Record set:
☆ ☆ ☆

(** X10.  Monthly totals follow the ledger.  Let the two Date objects of
    getMonthlyTotals(year, month) be valid, with time values a and b that
    the store takes as dates.  After a successful createTransaction by the
    same user whose date (the request's, or else the time of the call)
    lies in [a, b], the monthly income is higher by the stored amount (the
    request's, rounded to two digits) if the transaction is an income, the
    monthly expense is higher by it if the transaction is an expense, and
    a transfer changes neither; a transaction dated outside [a, b] changes
    neither; and net is, before as after, the difference of income and
    expense as the language computes it on its numbers. *)
Theorem getMonthlyTotals_after_create
    UTC now userId dto db x db' year month a b :
  TransactionService.createTransaction now userId dto db = (Ok x, db') ->
  Date.construct UTC year (month - 1) 1 0 0 0 = Some a ->
  Date.construct UTC year month 0 23 59 59 = Some b ->
  Date.storable a = true ->
  Date.storable b = true ->
  exists t t',
    TransactionRepo.getMonthlyTotals UTC userId year month db = (Ok t, db)
    /\ TransactionRepo.getMonthlyTotals UTC userId year month db'
       = (Ok t', db')
    /\ let inside :=
         bool_decide (a <= orNow now (transactionDate dto) <= b) in
       let gain (ty : TransactionType) :=
         if inside && bool_decide (type dto = ty) then amountOf dto else 0 in
       TransactionRepo.income t' = TransactionRepo.income t + gain INCOME
       /\ TransactionRepo.expense t'
          = TransactionRepo.expense t + gain EXPENSE
       /\ TransactionRepo.net t
          = Double.minus (TransactionRepo.income t)
              (TransactionRepo.expense t)
       /\ TransactionRepo.net t'
          = Double.minus (TransactionRepo.income t')
              (TransactionRepo.expense t').
Proof.
  intros Hrun Ha Hb Hsa Hsb.
  destruct (createTransaction_saved_row _ _ _ _ _ _ Hrun)
    as (Hfresh & Ht & Hu & Hty & Hamt & Hdate).
  do 2 eexists.
  split; [apply (getMonthlyTotals_run _ _ _ _ _ a b Ha Hb Hsa Hsb)|].
  split; [apply (getMonthlyTotals_run _ _ _ _ _ a b Ha Hb Hsa Hsb)|].
  assert (Hgain : forall ty,
    (if decide (countsToward userId ty a b x)
     then Transaction.amount x else 0)
    = if bool_decide (a <= orNow now (transactionDate dto) <= b)
         && bool_decide (type dto = ty)
      then amountOf dto else 0).
  { intros ty. rewrite Hamt.
    destruct (decide (countsToward userId ty a b x)) as [Hc|Hn];
      unfold countsToward in *; rewrite Hty, Hdate in *.
    - destruct Hc as (_ & H1 & H2). now rewrite !bool_decide_eq_true_2.
    - destruct (bool_decide (a <= _ <= b)) eqn:E1; [|reflexivity].
      destruct (bool_decide (type dto = ty)) eqn:E2; [|reflexivity].
      apply bool_decide_eq_true in E1, E2. tauto. }
  simpl.
  rewrite !(totalOf_insert userId _ a b db db' _ x Hfresh Ht), !Hgain.
  repeat split; lia.
Qed.

Lemma getMonthlyTotals_after_create_witness :
  exists x db' t t',
    TransactionService.createTransaction
      (Calendar.civilTime StatsScenario.UTC 2024 9 15 12 0 0) "u1"
      (Scenario.expense "Main" 15000) StatsScenario.db = (Ok x, db')
    /\ TransactionRepo.getMonthlyTotals StatsScenario.UTC "u1" 2024 9
         StatsScenario.db = (Ok t, StatsScenario.db)
    /\ TransactionRepo.getMonthlyTotals StatsScenario.UTC "u1" 2024 9 db'
       = (Ok t', db')
    /\ TransactionRepo.expense t' = TransactionRepo.expense t + 15000
    /\ TransactionRepo.income t' = TransactionRepo.income t + 0.
Proof.
  destruct (getMonthlyTotals_after_create StatsScenario.UTC
              (Calendar.civilTime StatsScenario.UTC 2024 9 15 12 0 0) "u1"
              (Scenario.expense "Main" 15000) StatsScenario.db _ _ 2024 9
              _ _ eq_refl eq_refl eq_refl eq_refl eq_refl)
    as (t & t' & Ht & Ht' & Hi & He & _).
  do 2 eexists. exists t, t'.
  split; [reflexivity|]. split; [exact Ht|]. split; [exact Ht'|].
  split; [exact He|exact Hi].
Defined.

(** ** A month outside 1..12 *)

Lemma MakeDay_next_year year month date :
  Date.MakeDay year (month + 12) date = Date.MakeDay (year + 1) month date.
Proof.
  unfold Date.MakeDay.
  replace (month + 12) with (month + 1 * 12) by lia.
  rewrite Z.div_add, Z.mod_add by lia.
  replace (year + (month / 12 + 1)) with (year + 1 + month / 12) by lia.
  reflexivity.
Qed.

(** X11.  getMonthlyTotals does not check the month: month + 12 of a year
    is answered as the same month of the next year (month 13 of 2024 is
    January 2025), both years being outside 0..99. *)
Theorem getMonthlyTotals_month_overflow UTC userId year month db :
  ~ (0 <= year <= 99) ->
  ~ (0 <= year + 1 <= 99) ->
  TransactionRepo.getMonthlyTotals UTC userId year (month + 12) db
  = TransactionRepo.getMonthlyTotals UTC userId (year + 1) month db.
Proof.
  intros Hy Hy'.
  assert (Hc : forall m d h mi s,
    Date.construct UTC year (m + 12) d h mi s
    = Date.construct UTC (year + 1) m d h mi s).
  { intros. unfold Date.construct.
    replace ((0 <=? year) && (year <=? 99)) with false
      by (symmetry; apply andb_false_iff; lia).
    replace ((0 <=? year + 1) && (year + 1 <=? 99)) with false
      by (symmetry; apply andb_false_iff; lia).
    now rewrite MakeDay_next_year. }
  unfold TransactionRepo.getMonthlyTotals.
  replace (month + 12 - 1) with (month - 1 + 12) by lia.
  now rewrite !Hc.
Qed.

☆ ☆ ☆

Instructions to follow: Consider the entries above and return each line with the string "Hdate".

Worked solution:
    as (Hfresh & Ht & Hu & Hty & Hamt & Hdate).
      unfold countsToward in *; rewrite Hty, Hdate in *.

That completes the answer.